The local posts also caught the attention of Pasadena Community Foundation (PCF) staff. Using recent private donations intended to support the local business community, PCF was able to award grants to both restaurants. This assistance follows PCF’s administration of the City of Pasadena’s two COVID-19 Relief Small Business Grant Programs in 2020 and early 2021, which collectively awarded $832,000 to 98 Pasadena-area business owners.
Burrito Express: A Neighborhood institution
Burrito Express has been a neighborhood institution since 1978. Will and Deya Orozco became its owners in 2008 and enjoyed twelve years overseeing the business before the pandemic began. They have lost a significant percentage since then. Ten employees used to staff Burrito Express along with Will and Deya; now they’re down to 5, with the Orozcos working six days a week for 12 hours a day. “Honestly, 2021 has been harder than 2020,” Deya says. She points specifically to supply chain issues and the wildly increasing costs on critical supplies for their business, like corn oil and lettuce.

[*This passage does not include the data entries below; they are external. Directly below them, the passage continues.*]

Lemma at_index_table L E j f g :
  (∀ e, f e = Some (g e)) → (j ∉ L → E j = new_entry) → NoDup L →
  at_index (JInt j) f (table L E) = Some (table (with_index L j) (λ i, if decide (i = j) then g (E i) else E i)).
Proof.
  intros Hf. unfold with_index, table. induction L as [|i L IH]; intros Hj Hnd; csimpl.
  - rewrite Hf, Hj by apply not_elem_of_nil. simpl.
    by rewrite decide_True.
  - apply NoDup_cons in Hnd as [Hi Hnd]. destruct (decide (i = j)) as [->|Hne].
    + rewrite (decide_True (P := JInt j = JInt j)), (decide_True (P := j ∈ j :: L)) by (done || left). rewrite Hf. csimpl. rewrite decide_True by done. f_equal. f_equal.
      apply list_fmap_ext. intros k x Hx. rewrite decide_False; [done|]. intros ->. apply Hi.
      by apply list_elem_of_lookup_2 in Hx.
    + rewrite (decide_False (P := JInt i = JInt j)) by congruence. rewrite IH; [|intros Hn; apply Hj; by rewrite not_elem_of_cons|done]. simpl.
      f_equal. destruct (decide (j ∈ L)) as [Hin|Hin].
      * rewrite (decide_True (P := j ∈ i :: L)) by (by right). csimpl. by rewrite (decide_False (P := i = j)).
      * rewrite (decide_False (P := j ∈ i :: L)) by (by rewrite not_elem_of_cons). csimpl.
        by rewrite (decide_False (P := i = j)).
Qed.

Lemma add_deltas_app calls tcs tcs' :
  add_deltas calls (tcs ++ tcs') = calls ← add_deltas calls tcs; add_deltas calls tcs'.
Proof.
  revert calls. induction tcs as [|tc tcs IH]; intros calls; simpl; [done|].
  destruct (add_delta calls tc); simpl; [apply IH|done].
Qed.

One day in November 2021, Deya and Will were shocked to see that a line stretched out their door and to the street. More customers came the next day and the next. “We could not understand what was going on, and then someone explained that people on Facebook had posted about our situation. “It was incredible for us to think that words – just words – brought out this action and love.” With the help of PCF’s grant, their loyal customers, and the Orozcos’ determination, Deya proudly says, “We are alive and here for another day.”

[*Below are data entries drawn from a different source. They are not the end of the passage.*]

(** A call that returns has gone through the reset and the transitions,
    and nothing after them changes the references or [windAlts]. *)
Lemma setWinds_steps (c : CLib) (layers layers' : list WindLayer)
    (elapsed : Q) (w w1 w' : Weather c) (lw : list TLayer) (h : Store)
    (b : option nat) (t : nat) :
  appendMetarLayer layers elapsed w = Ok (lw, h, w1) ->
  lw <> [] ->
  searchLayers lw (alt w) = (b, t) ->
  setWinds layers elapsed w = Ok (layers', w') ->
  exists r h3 w3,
    resolveWind lw b t elapsed h (resetTransitions b t w1) = Ok (r, h3, w3)
    /\ transrefs w' = transrefs w3 /\ windAlts w' = windAlts w3.
Proof.
  intros Ha Hne Hs. unfold setWinds. rewrite Ha. simpl.
  destruct (appendMetarLayer_state c layers elapsed w w1 lw h Ha) as (Halt & _).
  rewrite Halt, Hs.
  rewrite bool_decide_eq_true_2 by (destruct lw; [congruence | simpl; lia]).
  destruct (resolveWind lw b t elapsed h (resetTransitions b t w1))
    as [[[r h3] w3]|]; simpl; [|discriminate].
  destruct (setWindLayer 0 r h3 (winds w3)) as [ws0|]; simpl; [|discriminate].
  destruct (setWindLayer 1 r h3 ws0) as [ws1|]; simpl; [|discriminate].
  destruct (setWindLayer 2 r h3 ws1) as [ws2|]; simpl; [|discriminate].
  destruct (upd_dref 0 _ ws2) as [ws3|]; simpl; [|discriminate].
  destruct (upd_dref 1 _ ws3) as [ws4|]; simpl; [|discriminate].
  destruct (upd_dref 2 _ ws4) as [ws5|]; simpl; [|discriminate].
  intros [= <- <-]. exists r, h3, w3. auto.
Qed.

(** C2, refuted as stated: two consecutive calls on the two layers of the
    scenario, the first at 500 m (bracket: bottom 0, top 1), the second
    at 2000 m, above both layers (bracket: bottom 1, top 1). The pair has
    changed, the top index has not, and the references of layer 0 are
    still there after the second call. *)
Lemma setWinds_bottom_change_keeps_refs :
  let w := init_weather c_lin tt default_conf 500 (forecast_only two_layers) in
  exists l1 w1 l2 w2,
    setWinds two_layers 1 w = Ok (l1, w1)
    /\ setWinds l1 1 (set_alt 2000 w1) = Ok (l2, w2)
    /\ searchLayers (copy_list two_layers) 500 = (Some 0%nat, 1%nat)
    /\ searchLayers (copy_list l1) 2000 = (Some 1%nat, 1%nat)
    /\ transrefs w2 !! "0-hdg" = Some 0
    /\ transrefs w2 !! "0-speed" = Some 5.
Proof.
  intros w.
  assert (H : match setWinds two_layers 1 w with
              | Ok (l1, w1) =>
                  match setWinds l1 1 (set_alt 2000 w1) with
                  | Ok (l2, w2) =>
                      searchLayers (copy_list l1) 2000 = (Some 1%nat, 1%nat)
                      /\ transrefs w2 !! "0-hdg" = Some 0
                      /\ transrefs w2 !! "0-speed" = Some 5
                  | Raise _ => False
                  end
              | Raise _ => False
              end).
  { vm_compute. repeat split. }
  destruct (setWinds two_layers 1 w) as [[l1 w1]|] eqn:E1; [|contradiction].
  destruct (setWinds l1 1 (set_alt 2000 w1)) as [[l2 w2]|] eqn:E2;
    [|contradiction].
  exists l1, w1, l2, w2. split; [reflexivity|]. split; [exact E2|].
  split; [reflexivity|]. exact H.
Qed.

(** C2, amended: [setWinds] remembers the top index of the previous call
    only ([windAlts]). If the top index of the current bracket differs
    from it, the references the transitions of this call start from hold
    nothing for any layer index other than the new bottom and top (whose
    references are kept), and so it is after the call; if the top index is
    the same, no reference is cleared, whether the bottom index has
    changed or not. After the call [windAlts] is the current top index. *)
Theorem setWinds_reset_rule (c : CLib) (layers : list WindLayer)
    (elapsed : Q) (w w1 : Weather c) (lw : list TLayer) (h : Store)
    (b : option nat) (t : nat) :
  appendMetarLayer layers elapsed w = Ok (lw, h, w1) ->
  lw <> [] ->
  searchLayers lw (alt w) = (b, t) ->
  let start := transrefs (resetTransitions b t w1) in
  (windAlts w <> Z.of_nat t ->
     (forall i var, Some i <> b -> i <> t ->
        start !! (Str.of_nat i +:+ "-" +:+ var) = None)
     /\ (forall k, Str.before_dash k ∈ [Str.of_index b; Str.of_nat t] ->
          start !! k = transrefs w1 !! k))
  /\ (windAlts w = Z.of_nat t -> start = transrefs w1)
  /\ (forall layers' w',
        setWinds layers elapsed w = Ok (layers', w') ->
        windAlts w' = Z.of_nat t
        /\ (windAlts w <> Z.of_nat t ->
            forall i var, Some i <> b -> i <> t ->
              transrefs w' !! (Str.of_nat i +:+ "-" +:+ var) = None)
        /\ (windAlts w = Z.of_nat t ->
            forall k, is_Some (transrefs w1 !! k) ->
              is_Some (transrefs w' !! k))).
Proof.
  intros Ha Hne Hs start.
  destruct (appendMetarLayer_state c layers elapsed w w1 lw h Ha)
    as (_ & Hwa & _).
  assert (Hchanged : windAlts w <> Z.of_nat t ->
            start = C.transitionClearReferences
                      [Str.of_index b; Str.of_nat t] (transrefs w1)).
  { intros Hd. subst start. unfold resetTransitions. rewrite Hwa.
    rewrite bool_decide_eq_true_2 by exact Hd. reflexivity. }
  assert (Hsame : windAlts w = Z.of_nat t -> start = transrefs w1).
  { intros Hd. subst start. unfold resetTransitions. rewrite Hwa.
    rewrite bool_decide_eq_false_2 by (intros Hx; apply Hx, Hd). reflexivity. }
  assert (Hcleared : windAlts w <> Z.of_nat t ->
            forall i var, Some i <> b -> i <> t ->
              start !! (Str.of_nat i +:+ "-" +:+ var) = None).
  { intros Hd i var Hb Ht. rewrite (Hchanged Hd).
    rewrite transitionClearReferences_lookup.
    rewrite decide_False by (apply layer_key_excluded; assumption).
    reflexivity. }
  split; [|split].
  - intros Hd. split; [exact (Hcleared Hd)|].
    intros k Hk. rewrite (Hchanged Hd), transitionClearReferences_lookup.
    rewrite decide_True by exact Hk. reflexivity.
  - exact Hsame.
  - intros layers' w' Hcall.
    destruct (setWinds_steps c layers layers' elapsed w w1 w' lw h b t
                Ha Hne Hs Hcall) as (r & h3 & w3 & Hr & Hrefs & Hw).
    destruct (resolveWind_state c lw b t elapsed h h3 _ w3 r Hr)
      as (Hw3 & Hother & Hmono).
    split; [|split].
    + rewrite Hw, Hw3. unfold resetTransitions. rewrite Hwa.
      case_bool_decide as Hd; [reflexivity|].
      simpl. rewrite Hwa. destruct (decide (windAlts w = Z.of_nat t)); tauto.
    + intros Hd i var Hb Ht. rewrite Hrefs, Hother.
      * apply (Hcleared Hd); assumption.
      * apply layer_key_excluded; assumption.
    + intros Hd k Hk. rewrite Hrefs. apply Hmono.
      fold start. rewrite (Hsame Hd). exact Hk.
Qed.

Lemma setWinds_reset_rule_witness :
  let w := init_weather c_lin tt default_conf 500 (forecast_only two_layers) in
  let lw := copy_list two_layers in
  let h := mkStore two_layers ∅ in
  let b := Some 0%nat in
  let t := 1%nat in
  let start := transrefs (resetTransitions b t w) in
  (appendMetarLayer two_layers 1 w = Ok (lw, h, w) /\ lw <> []
   /\ searchLayers lw (alt w) = (b, t))
  /\ (windAlts w <> Z.of_nat t ->
      (forall i var, Some i <> b -> i <> t ->
         start !! (Str.of_nat i +:+ "-" +:+ var) = None)
      /\ (forall k, Str.before_dash k ∈ [Str.of_index b; Str.of_nat t] ->
           start !! k = transrefs w !! k))
  /\ (windAlts w = Z.of_nat t -> start = transrefs w)
  /\ (forall layers' w',
        setWinds two_layers 1 w = Ok (layers', w') ->
        windAlts w' = Z.of_nat t
        /\ (windAlts w <> Z.of_nat t ->
            forall i var, Some i <> b -> i <> t ->
              transrefs w' !! (Str.of_nat i +:+ "-" +:+ var) = None)
        /\ (windAlts w = Z.of_nat t ->
            forall k, is_Some (transrefs w !! k) ->
              is_Some (transrefs w' !! k))).
Proof.
  intros w lw h b t start.
  assert (H1 : appendMetarLayer two_layers 1 w = Ok (lw, h, w)) by reflexivity.
  assert (H2 : lw <> []) by discriminate.
  assert (H3 : searchLayers lw (alt w) = (b, t)) by reflexivity.
  split; [repeat split; assumption|].
  exact (setWinds_reset_rule c_lin two_layers 1 w w lw h b t H1 H2 H3).
Defined.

My Place Café: A busy Community hub
La Tanya Smith is grateful to operate within such an attentive community. Since taking over the café’s ownership in late 2019, she has leveraged that community as a central part of her business model by hosting events like book clubs, art shows, poetry readings, fundraisers, and live music. “If you invite artists to showcase their work on your walls, they’ll tell their friends, word gets out, and more people stop in.” La Tanya is also a part-time teacher at nearby St. Elizabeth School, and that fact has also proven vital to her business model: “The teacher in me likes to connect with everyone. It’s intrinsically who I am.”
La Tanya was heartbroken to discover the café’s theft on the morning of December 21, but her close-knit customers made sure word got out to the community again: Come support the café! The break-in came at the end of another difficult year of pandemic pivots. Paying rent and ensuring payroll for her staff continue to be big worries for her, but she is eager for mid-2022, when she hopes to rent her second-floor space above the café to a yoga instructor, thereby introducing more people to My Place. La Tanya will use the grant from PCF to help cover her insurance deductible and replace the front door, cash register, and broken serving items.
In Need of HELPING HANDS
With the world trying to get back to normal, locals might forget the “little guys” in their neighborhoods that have fed them and served as gathering spaces during the various stages of the pandemic. Small businesses in Pasadena continue to struggle mightily with the impacts of COVID. And, as Paul Little, President of the Pasadena Chamber of Commerce, points out, they are in need of our collective helping hands. “Many are on the brink of closure, and they need customers to sustain them to continue operating into the future. Local grants to small businesses from PCF have been crucial to keeping many of our smaller businesses going. It is startling sometimes how even a small infusion of cash can be a lifeline that keeps a local small business going.”